`Fibre Angle Stimulation I - Rotation`

Module: tutorials.02_EP_tissue.14_bidm_rotation.run

Section author: Laura Marx <laura.marx@medunigraz.at>

Introduction

The aim of this tutorial is to study the effect of fiber orientation on the electrical behavior of cardiac tissue. Generally, electrical properties of the myocardial tissue can be described by the bidomain model accounting for the intracellular and extracellular domain. The domains are of anisotropic nature, the intracellular domain even more so than the extracellular domain resulting in ‘’unequal anisotropy ratios’’ affecting the heart’s electrical behavior causing two effects ‘’rotation’’ and ‘’distribution’‘. This tutorial focuses on the ‘’rotation’’ effect, which occurs when two spaces have different degrees of anisotropy. If considering an isotropic tissue the electrical field $\mathbf{E}$ and current density $\mathbf{J}$ would point in the same direction. It follows that $\mathbf{J}=g\mathbf{E}$ with g being the scalar conductivity. In anisotropic tissue this is not the case as the conductiviy tensor rotates $\mathbf{J}$ towards the fiber direction relative to $\mathbf{E}$ . As anisotropy ratios are unequal in the intra- and extracellular space current densities $\mathbf{J}_i$ and $\mathbf{J}_e$ are rotated by different amounts. [3]

Experimental Setup

Analytical vs. Numerical Setup: Given is a 2D strip of infinite length of width W=10mm in which fibers are oriented with $\alpha = 45^{\circ}$ (shown as grey dotted lines in the figure below). Conductivities are given as $g_{iL} = 0.2$ S/m, $g_{iT} = 0.02$ S/m, $g_{eL} = 0.2$ S/m and $g_{eT} = 0.08$ S/m where L and T indicate directions along and transverse to the fiber orientation, respectively (Anisotropy ratios are unequal!). The tissues membrane surface-to-volume ratio and the resistance are given as $\beta = 0.14\mu m^{-1}$ and $R_{m} = 0.91 \Omega m^{2}$ . For numerical analysis we assume that the length L of the strip is not infinite, but $L\gg\lambda$ . For the data given choosing L=60mm should suffice. The spatial resolution should be used as height of the strip (only one layer of 3D elements). The analytical solutions should be used to verify the numerical results in 3D.

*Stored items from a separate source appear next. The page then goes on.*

(** * A shallow embedding of the [osmem] allocator ([src/src/osmem.c])

    The allocator keeps its block headers in band.  The embedding keeps a
    header store (address to [block_meta]), a byte store for payloads, the
    process-wide [global_base] pointer and a small model of the kernel
    primitives the code calls ([sbrk], [mmap], [munmap], [sysconf]).

    Machine integers are [Z] with the wrap-around written out: [size_t] is
    taken modulo [2^64], [int] is the signed 32-bit reading.  Addresses are
    plain integers; [0] is [NULL].

    Scope of the memory model.  The header store agrees with the in-band
    layout as long as the 24 bytes of two headers never share an address,
    that is, as long as every block and every rest split off a block has
    room for its header; the [int] that holds the aligned size lets
    [os_malloc] leave this regime for sizes near a multiple of [2^32], and
    the statements below that describe the registry after a call keep to
    requests with an aligned total size from 24 to [2^31].  The byte store is
    total: [memset] and [memcpy] update it and cannot fault, whereas the
    process is killed when they touch memory past the break or outside a
    mapping.  What is proved of a call that reaches them is proved of the
    calls that return, or keeps to copies that stay inside the heap. *)

From stdpp Require Import gmap list strings.

From Stdlib Require Import ZArith Lia.

Local Open Scope Z_scope.

(** ** Machine arithmetic *)

Definition wrap64 (z : Z) : Z := z mod 2 ^ 64.

(** Conversion to [int] (32 bits, two's complement). *)
Definition to_int (z : Z) : Z :=
  let r := z mod 2 ^ 32 in
  if r <? 2 ^ 31 then r else r - 2 ^ 32.

(** Conversion to [intptr_t], the argument type of [sbrk]. *)
Definition to_intptr (z : Z) : Z :=
  let r := z mod 2 ^ 64 in
  if r <? 2 ^ 63 then r else r - 2 ^ 64.

(** ** [osmem.h] *)

Definition MMAP_THRESHOLD : Z := 131072.

Definition ALIGNMENT : Z := 8.

(** [#define ALIGN(size) (((size) + (ALIGNMENT-1)) & ~(ALIGNMENT-1))],
    evaluated at type [size_t]. *)
Definition ALIGN (size : Z) : Z :=
  Z.land (wrap64 (size + (ALIGNMENT - 1))) (wrap64 (Z.lnot (ALIGNMENT - 1))).

(** ** [helpers.h] *)

(** Modelled from the spec: [helpers.h] is not part of the sources.  The
    block status is one of three tags. *)
Inductive status_t : Type :=
| STATUS_FREE
| STATUS_ALLOC
| STATUS_MAPPED.

Definition status_eqb (a b : status_t) : bool :=
  match a, b with
  | STATUS_FREE, STATUS_FREE => true
  | STATUS_ALLOC, STATUS_ALLOC => true
  | STATUS_MAPPED, STATUS_MAPPED => true
  | _, _ => false
  end.

(** Modelled from the spec: the header carries [size], [status] and [next]
    (the fields [osmem.c] reads and writes). *)
Record block_meta : Type := mk_block_meta {
  bsize : Z;
  bstatus : status_t;
  bnext : Z;
}.

(** Modelled from the spec: the natural size of the header, a [size_t], an
    [int] and a pointer on an LP64 target. *)
Definition sizeof_block_meta : Z := 24.

(** [ALIGN(sizeof(block_meta))] and [ALIGN(sizeof(block_meta) + ALIGN(1))]. *)
Definition HDR : Z := ALIGN sizeof_block_meta.

Definition MIN_BLOCK : Z := ALIGN (sizeof_block_meta + ALIGN 1).

(** ** Program state *)

(** Calls that leave the allocator, in the order they are made. *)
Inductive event : Type :=
| EvSbrk (incr : Z)
| EvMmap (len : Z)
| EvMunmap (addr len : Z)
| EvMemset (dst c n : Z)
| EvMemcpy (dst src n : Z).

Record state : Type := mk_state {
  hdr : gmap Z block_meta;   (* block headers, by address *)
  mem : Z → Z;               (* payload bytes, by address *)
  global_base : Z;           (* heap base *)
  brk : Z;                   (* program break *)
  brk_max : Z;               (* the break cannot move past this address *)
  map_next : Z;              (* where the next anonymous mapping is placed *)
  map_max : Z;               (* end of the mapping area *)
  page_size : Z;             (* sysconf(_SC_PAGESIZE) *)
  trace : list event;        (* newest first *)
}.

Definition set_hdr (h : gmap Z block_meta) (s : state) : state :=
  mk_state h (mem s) (global_base s) (brk s) (brk_max s) (map_next s)
    (map_max s) (page_size s) (trace s).

Definition set_mem (m : Z → Z) (s : state) : state :=
  mk_state (hdr s) m (global_base s) (brk s) (brk_max s) (map_next s)
    (map_max s) (page_size s) (trace s).

Definition set_global_base (g : Z) (s : state) : state :=
  mk_state (hdr s) (mem s) g (brk s) (brk_max s) (map_next s)
    (map_max s) (page_size s) (trace s).

Definition set_brk (b : Z) (s : state) : state :=
  mk_state (hdr s) (mem s) (global_base s) b (brk_max s) (map_next s)
    (map_max s) (page_size s) (trace s).

Definition set_map_next (a : Z) (s : state) : state :=
  mk_state (hdr s) (mem s) (global_base s) (brk s) (brk_max s) a
    (map_max s) (page_size s) (trace s).

Definition log (e : event) (s : state) : state :=
  mk_state (hdr s) (mem s) (global_base s) (brk s) (brk_max s) (map_next s)
    (map_max s) (page_size s) (e :: trace s).

(** ** Outcomes and the state monad *)

Inductive outcome (A : Type) : Type :=
| Ret (v : A)            (* normal return *)
| Abort (msg : string)   (* [DIE]: the process is terminated *)
| Fault                  (* a header is read where none was written *)
| Diverge.               (* a list walk that does not end *)

Arguments Ret {A} v.

Arguments Abort {A} msg.

Arguments Fault {A}.

Arguments Diverge {A}.

Definition obind {A B : Type} (m : outcome A) (f : A → outcome B) : outcome B :=
  match m with
  | Ret v => f v
  | Abort msg => Abort msg
  | Fault => Fault
  | Diverge => Diverge
  end.

Definition M (A : Type) : Type := state → outcome (A * state).

Definition ret {A : Type} (v : A) : M A := λ s, Ret (v, s).

Definition bind {A B : Type} (m : M A) (f : A → M B) : M B :=
  λ s, match m s with
       | Ret (v, s') => f v s'
       | Abort msg => Abort msg
       | Fault => Fault
       | Diverge => Diverge
       end.

Declare Scope osmem_scope.

Delimit Scope osmem_scope with osmem.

Model Settings: A hexahedral FE model with dimensions of 60mm x 10mm x 1mm shall be generated functioning as cardiac tissue strip. An orthotropic fiber setup is used with a sheet angle of $90^{\circ}$ .

Electrical Settings: As passive ionic model the modified Beeler-Router Druhard-Roberge model as implemented in LIMPET is used with $R_{m}$ set to $0.91 \Omega m^{2}$ and $\beta = 0.14\mu m^{-1}$ . Current $\mathbf{J}$ is injected by Electrode A at x=-L/2 and withdrawn by electrode B at x=+L/2. Electrode C is located at x=0 and can be gounded or not.

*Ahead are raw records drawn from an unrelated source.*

(** * Kruskal tensors: [tensorly/kruskal_tensor.py]

    A shallow embedding of [kruskal_to_tensor], [kruskal_to_unfolded] and
    [kruskal_to_vec], together with the array primitives they call
    (Khatri-Rao product, fold/unfold, dot, transpose, sum), and the
    properties the specification states about them.

    Array entries are modelled as integers: every law below is a law of
    exact arithmetic.  A matrix keeps its column count next to its rows so
    that an empty matrix of shape [(0, R)] still knows [R]; a tensor is its
    shape together with its entries in row-major (C) order. *)

From Stdlib Require Import ZArith List Lia Bool Arith PeanoNat.
Import ListNotations.

Set Implicit Arguments.

(* ================================================================== *)
(** ** Errors *)

(** The exceptions that can reach the caller of this module. *)
Inductive error : Type :=
| IndexError       (* a list or shape index out of range *)
| ShapeMismatch    (* ranks or dimensions disagree *)
| BroadcastError.  (* operands that cannot be broadcast together *)

Inductive result (A : Type) : Type :=
| Ok (a : A)
| Err (e : error).

Arguments Ok {A} a.
Arguments Err {A} e.

Definition bind {A B : Type} (c : result A) (k : A -> result B) : result B :=
  match c with
  | Ok a => k a
  | Err e => Err e
  end.

Notation "x <- c ;; k" := (bind c (fun x => k))
  (at level 61, c at next level, right associativity).

(** [mapM f l] runs [f] over [l] from left to right and stops at the first
    error. *)
Definition mapM {A B : Type} (f : A -> result B) : list A -> result (list B) :=
  fix go (l : list A) : result (list B) :=
    match l with
    | [] => Ok []
    | a :: l' => b <- f a ;; bs <- go l' ;; Ok (b :: bs)
    end.

(* ================================================================== *)
(** ** Arrays *)

Record matrix : Type := Matrix {
  ncols : nat;
  mrows : list (list Z)
}.

Definition nrows (M : matrix) : nat := length (mrows M).

(** A matrix is well formed when every row has [ncols] entries. *)
Definition wf_matrix (M : matrix) : Prop :=
  Forall (fun row => length row = ncols M) (mrows M).

Record tensor : Type := Tensor {
  tshape : list nat;
  tdata : list Z
}.

(** Number of entries of an array of the given shape. *)
Definition size (shape : list nat) : nat := fold_right Nat.mul 1%nat shape.

Definition wf_tensor (T : tensor) : Prop :=
  length (tdata T) = size (tshape T).

Fixpoint map2 {A B C : Type} (f : A -> B -> C) (l : list A) (l' : list B)
  : list C :=
  match l, l' with
  | a :: t, b :: t' => f a b :: map2 f t t'
  | _, _ => []
  end.

Definition zsum (l : list Z) : Z := fold_right Z.add 0%Z l.

Fixpoint forallb2 {A B : Type} (f : A -> B -> bool) (l : list A) (l' : list B)
  : bool :=
  match l, l' with
  | [], [] => true
  | a :: t, b :: t' => f a b && forallb2 f t t'
  | _, _ => false
  end.

(* ------------------------------------------------------------------ *)
(** *** Multi-indices in row-major order *)

(** All multi-indices of an array of the given shape, last index fastest. *)
Fixpoint indices (shape : list nat) : list (list nat) :=
  match shape with
  | [] => [[]]
  | s :: ss => flat_map (fun i => map (cons i) (indices ss)) (seq 0 s)
  end.

(** Position of a multi-index in the row-major layout. *)
Fixpoint ravel (shape : list nat) (idx : list nat) : nat :=
  match shape, idx with
  | _ :: ss, i :: idx' => i * size ss + ravel ss idx'
  | _, _ => 0
  end.

Definition tensor_get (T : tensor) (idx : list nat) : Z :=
  nth (ravel (tshape T) idx) (tdata T) 0%Z.

Fixpoint remove_nth {A : Type} (n : nat) (l : list A) : list A :=
  match n, l with
  | _, [] => []
  | O, _ :: t => t
  | S n', a :: t => a :: remove_nth n' t
  end.

Fixpoint insert_nth {A : Type} (n : nat) (x : A) (l : list A) : list A :=
  match n, l with
  | O, _ => x :: l
  | S n', a :: t => a :: insert_nth n' x t
  | S _, [] => [x]
  end.

(* ================================================================== *)
(** ** The array primitives used by the module *)

(** Modelled from the spec: the backend's [sum(array, axis)] at [axis = 1]
    of a matrix, "sum-reduce along the rank axis": one sum per row. *)
Definition sum_axis1 (K : matrix) : list Z := map zsum (mrows K).

(** Modelled from the spec: the rows of the backend's [transpose(matrix)],
    that is the columns of the matrix. *)
Definition columns (M : matrix) : list (list Z) :=
  map (fun j => map (fun row => nth j row 0%Z) (mrows M)) (seq 0 (ncols M)).

(** Modelled from the spec: [transpose(matrix)], of shape [(R, s)] for a
    matrix of shape [(s, R)]. *)
Definition transpose (M : matrix) : matrix := Matrix (nrows M) (columns M).

(** Modelled from the spec: the backend's [dot(matrix, matrix)], the matrix
    product; the inner dimensions must agree. *)
Definition dot (A B : matrix) : result matrix :=
  if ncols A =? nrows B then
    Ok (Matrix (ncols B)
          (map (fun a => map (fun c => zsum (map2 Z.mul a c)) (columns B))
               (mrows A)))
  else Err ShapeMismatch.

(** Modelled from the spec: the array product [U * w] of a matrix of shape
    [(s, R)] with a vector, as in [factors[0]*weights]: the vector is
    broadcast along the rows, so that column [r] is scaled by [w[r]].  The
    trailing dimensions must be equal or one of them must be 1. *)
Definition mat_times_vec (U : matrix) (w : list Z) : result matrix :=
  if ncols U =? length w then
    Ok (Matrix (ncols U) (map (fun row => map2 Z.mul row w) (mrows U)))
  else if length w =? 1 then
    Ok (Matrix (ncols U) (map (map (fun x => (x * hd 0 w)%Z)) (mrows U)))
  else if ncols U =? 1 then
    Ok (Matrix (length w)
          (map (fun row => map (fun y => (hd 0 row * y)%Z) w) (mrows U)))
  else Err BroadcastError.

(* ------------------------------------------------------------------ *)
(** *** Broadcasting a mask *)

(** Modelled from the spec: part of broadcasting.  [chunks n k d] cuts [d]
    into [k] consecutive blocks of [n] entries. *)
Fixpoint chunks (n k : nat) (d : list Z) : list (list Z) :=
  match k with
  | O => []
  | S k' => firstn n d :: chunks n k' (skipn n d)
  end.

(** Modelled from the spec: "broadcastable to the target tensor shape".
    [bcast ms ts d] stretches the row-major entries [d] of an array of
    shape [ms] to shape [ts], both of the same number of dimensions: a
    dimension is kept when it agrees and repeated when it is 1. *)
Fixpoint bcast (ms ts : list nat) (d : list Z) : result (list Z) :=
  match ms, ts with
  | [], [] => Ok d
  | m :: ms', t :: ts' =>
      if m =? t then
        r <- mapM (bcast ms' ts') (chunks (size ms') m d) ;; Ok (concat r)
      else if m =? 1 then
        r <- bcast ms' ts' d ;; Ok (concat (repeat r t))
      else Err BroadcastError
  | _, _ => Err BroadcastError
  end.

(** Modelled from the spec: part of broadcasting.  Missing leading
    dimensions count as 1. *)
Definition pad_shape (ms ts : list nat) : list nat :=
  repeat 1 (length ts - length ms) ++ ms.

(** Modelled from the spec: the mask "broadcastable to the target tensor
    shape", stretched to that shape and laid out in row-major order. *)
Definition broadcast_to (m : tensor) (shape : list nat) : result (list Z) :=
  if length (tshape m) <=? length shape then
    bcast (pad_shape (tshape m) shape) shape (tdata m)
  else Err BroadcastError.

Fixpoint broadcastable_dims (ms ts : list nat) : bool :=
  match ms, ts with
  | [], [] => true
  | m :: ms', t :: ts' => ((m =? t) || (m =? 1)) && broadcastable_dims ms' ts'
  | _, _ => false
  end.

(** A mask shape [ms] is broadcastable to [ts]. *)
Definition broadcastable (ms ts : list nat) : bool :=
  (length ms <=? length ts) && broadcastable_dims (pad_shape ms ts) ts.

(* ------------------------------------------------------------------ *)
(** *** Khatri-Rao product *)

(** Modelled from the spec: the "column-wise Kronecker (outer) product" of
    two matrices, "whose columns are the flattened outer products of the
    corresponding input columns": row [(i, j)] is the entrywise product of
    row [i] of [A] and row [j] of [B]. *)
Definition kr2 (A B : matrix) : matrix :=
  Matrix (ncols A)
    (flat_map (fun a => map (fun b => map2 Z.mul a b) (mrows B)) (mrows A)).

(** Modelled from the spec: the product of no matrix at rank [R], of shape
    [(1, R)] (the empty product of the [s_i]): one row of ones. *)
Definition ones (R : nat) : matrix := Matrix R [repeat 1%Z R].

(** Modelled from the spec: the Khatri-Rao product of a list of matrices,
    built from the left. *)
Definition kr (R : nat) (ms : list matrix) : matrix :=
  match ms with
  | [] => ones R
  | U :: rest => fold_left kr2 rest U
  end.

(** Modelled from the spec: "all factors except [U_mode]".  The factors
    whose position is not [skip], positions counted from [i]. *)
Fixpoint skip_from (i : Z) (skip : Z) (ms : list matrix) : list matrix :=
  match ms with
  | [] => []
  | U :: rest =>
      if (i =? skip)%Z then skip_from (i + 1) skip rest
      else U :: skip_from (i + 1) skip rest
  end.

(** Modelled from the spec: the [skip_matrix] argument of [khatri_rao]. *)
Definition skip_matrices (skip_matrix : option Z) (ms : list matrix)
  : list matrix :=
  match skip_matrix with
  | None => ms
  | Some k => skip_from 0 k ms
  end.

(** Modelled from the spec: the mask "applied multiplicatively" during the
    product.  Entry [p] of the flattened mask multiplies row [p]. *)
Definition apply_mask (K : matrix) (mflat : list Z) : matrix :=
  Matrix (ncols K)
    (map2 (fun row c => map (fun x => (x * c)%Z) row) (mrows K) mflat).

(** Modelled from the spec: [tenalg.khatri_rao(factors, skip_matrix=None,
    mask=None)], which is imported by this module but whose source is not
    part of it.  It returns the "column-wise Kronecker (outer) product" of
    the factors that are not skipped, a matrix "of shape (prod of s_i for i
    not skipped, R)", "fails if ranks disagree", and applies the mask
    "during that computation": the mask is broadcast to the shape
    [(s_1, ..., s_N)] and multiplies the rows before they are returned.
    The rank [R] is read off the first factor; an empty factor list has
    none. *)
Definition khatri_rao (factors : list matrix) (skip_matrix : option Z)
  (mask : option tensor) : result matrix :=
  match factors with
  | [] => Err IndexError
  | U0 :: _ =>
      let R := ncols U0 in
      if forallb (fun U => ncols U =? R) factors then
        let ms := skip_matrices skip_matrix factors in
        let K := kr R ms in
        match mask with
        | None => Ok K
        | Some m =>
            mflat <- broadcast_to m (map nrows ms) ;; Ok (apply_mask K mflat)
        end
      else Err ShapeMismatch
  end.

(* ------------------------------------------------------------------ *)
(** *** Folding and unfolding *)

(** Modelled from the spec: [tl.fold(flat_array, mode, target_shape)], the
    "inverse of mode-[mode] unfolding": the entry of the result at a
    multi-index is read from the unfolding, whose leading dimension is the
    selected mode and whose other dimensions keep their order. *)
Definition fold (v : list Z) (mode : nat) (shape : list nat) : result tensor :=
  match nth_error shape mode with
  | None => Err IndexError
  | Some d =>
      let full_shape := d :: remove_nth mode shape in
      if length v =? size full_shape then
        Ok (Tensor shape
              (map (fun idx =>
                      nth (ravel full_shape
                             (nth mode idx 0%nat :: remove_nth mode idx))
                          v 0%Z)
                   (indices shape)))
      else Err ShapeMismatch
  end.

(** Modelled from the spec: the mode-[mode] unfolding, "a 2-D reshaping of
    the tensor along one selected mode, shape (s_mode, product of remaining
    s_i)", "fixing one mode as rows and flattening the rest as columns". *)
Definition unfold (T : tensor) (mode : nat) : result matrix :=
  match nth_error (tshape T) mode with
  | None => Err IndexError
  | Some d =>
      let rest := remove_nth mode (tshape T) in
      Ok (Matrix (size rest)
            (map (fun i =>
                    map (fun idx => tensor_get T (insert_nth mode i idx))
                        (indices rest))
                 (seq 0 d)))
  end.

Conductivity Settings: Unequal anisotropy is assigned using the following values:

gregion[0].g_il          = 0.2
gregion[0].g_it          = 0.02
gregion[0].g_in          = 0.02
gregion[0].g_el          = 0.2
gregion[0].g_et          = 0.08
gregion[0].g_en          = 0.08

Solution Method: The simulation is solved using the parabolic formulation of the bidomain equations with the Crank-Nicolson method.

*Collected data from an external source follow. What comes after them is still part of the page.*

(** * jicgeometry: Point2D and Point3D

    A shallow embedding of [jicgeometry/__init__.py] (version 0.6.0) and the
    properties of its two point classes.

    Conventions of the embedding.
    - The module is read under Python 3, as CPython 3.11 runs it with its
      default settings: [round] rounds half to even, [/] is true division
      and reaches [__truediv__], [int] is unbounded, and the conversion of
      an [int] of more than 4300 decimal digits to text raises
      [ValueError].
    - A Python [int] is a [Z]; a [bool] is kept apart from it because it
      prints differently, although [isinstance(True, int)] holds; a [float]
      is an IEEE 754 binary64 value, a [spec_float] of the Standard Library
      taken at precision 53 and maximal exponent 1024.
    - A raised exception is the [Raise] outcome of the [result] monad. *)

From Stdlib Require Import ZArith Lia Bool List String Ascii.
From Stdlib Require Import SpecFloat.
From Stdlib Require Import DecimalString DecimalZ.
Import ListNotations.

Local Open Scope string_scope.
Local Open Scope Z_scope.

(** ** Exceptions and the error monad

    The exceptions the module raises or lets through. The error kinds of
    the specification are read as follows: TypeMismatch is the
    [RuntimeError] of [_set_types], InvalidArgument is the [TypeError] of a
    constructor call that lacks a component and the [RuntimeError] of
    [astype] on an unknown dtype, IndexOutOfRange is [IndexError]. *)

Inductive exn : Type :=
| TypeError
| ValueError
| RuntimeError
| IndexError
| OverflowError
| ZeroDivisionError.

Inductive result (A : Type) : Type :=
| Ok (a : A)
| Raise (e : exn).

Arguments Ok {A} a.
Arguments Raise {A} e.

Definition bind {A B : Type} (r : result A) (k : A -> result B) : result B :=
  match r with
  | Ok a => k a
  | Raise e => Raise e
  end.

Notation "x <- r ;; k" := (bind r (fun x => k))
  (at level 61, r at next level, right associativity).

(** ** Python numbers *)

Definition float := spec_float.

Definition prec : Z := 53.
Definition emax : Z := 1024.

Definition fmul : float -> float -> float := SFmul prec emax.
Definition fadd : float -> float -> float := SFadd prec emax.
Definition fsub : float -> float -> float := SFsub prec emax.
Definition fdiv : float -> float -> float := SFdiv prec emax.
Definition fsqrt : float -> float := SFsqrt prec emax.

(** A float of the machine: its mantissa and exponent are in range. *)
Definition is_binary64 (f : float) : bool := valid_binary prec emax f.

Definition is_finite (f : float) : bool :=
  match f with
  | S754_zero _ | S754_finite _ _ _ => true
  | S754_infinity _ | S754_nan => false
  end.

Definition is_zero (f : float) : bool :=
  match f with
  | S754_zero _ => true
  | _ => false
  end.

(** The nearest float to an integer, ties to even; an infinity beyond the
    largest float. *)
Definition float_of_Z (z : Z) : float := binary_normalize prec emax z 0 false.

(** A decimal literal of the source text, [5.9] as [literal 59 10]: the
    division of two exactly represented integers is correctly rounded, as
    the parsing of the literal is. *)
Definition literal (n : Z) (scale : Z) : float :=
  fdiv (float_of_Z n) (float_of_Z scale).

(** The values that pass [isinstance(c, int) or isinstance(c, float)]. *)
Inductive num : Type :=
| NInt (z : Z)
| NBool (b : bool)
| NFloat (f : float).

(** [isinstance(c, int)]: [bool] is a subclass of [int]. *)
Definition isinstance_int (n : num) : bool :=
  match n with
  | NInt _ | NBool _ => true
  | NFloat _ => false
  end.

Definition isinstance_float (n : num) : bool :=
  match n with
  | NFloat _ => true
  | _ => false
  end.

(** The arguments a caller may hand to a constructor. *)
#[warnings="-register-all"]
Inductive pyval : Type :=
| VNum (n : num)
| VStr (s : string)
| VNone
| VSeq (l : list pyval).

Definition VInt (z : Z) : pyval := VNum (NInt z).
Definition VFloat (f : float) : pyval := VNum (NFloat f).
Definition VBool (b : bool) : pyval := VNum (NBool b).

Definition is_None (v : pyval) : bool :=
  match v with
  | VNone => true
  | _ => false
  end.

(** [float(c)] on a number: exact on floats, rounding on integers, with
    [OverflowError] when the integer is beyond the largest float. *)
Definition py_float_of_int (z : Z) : result float :=
  match float_of_Z z with
  | S754_infinity _ => Raise OverflowError
  | f => Ok f
  end.

Definition py_float (n : num) : result float :=
  match n with
  | NInt z => py_float_of_int z
  | NBool b => py_float_of_int (Z.b2z b)
  | NFloat f => Ok f
  end.

(** The integer a float is equal to, when there is one: the comparison of an
    [int] with a [float] is exact in Python. *)
Definition float_eq_Z (f : float) (z : Z) : bool :=
  match f with
  | S754_zero _ => z =? 0
  | S754_finite s m e =>
      if 0 <=? e then z =? cond_Zopp s (Zpos m) * 2 ^ e
      else z * 2 ^ (- e) =? cond_Zopp s (Zpos m)
  | S754_infinity _ | S754_nan => false
  end.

Input Parameters and Usage

Go to the following directory to run underlying experiment:

cd ${TUTORIAL}/02_EP_tissue/14_bidm_rotation/

The following experiment specific options are available (default values are indicated):

./run.py --angle                #pick fiber angle (0 is along the long edge of the preparation) (default:45)
         --resolution           #choose mesh resolution in um (default: 250)
         --grounded {on, off}   #turn on/off ground (default:off)

Note

If a high mesh resolution is chosen it may take longer to run. You may use the --np option to increase number of cores. To visualize results with meshalyzer use --visualize.

--grounded - A ground can be used or not. In the latter case, no grounding electrode is used, that is, a pure Neumann-problem is solved. A rank-one stabilization is used in this case which essentially enforces the integral over the extracellular potential to be zero at each instant in time, but no specific point is clamped.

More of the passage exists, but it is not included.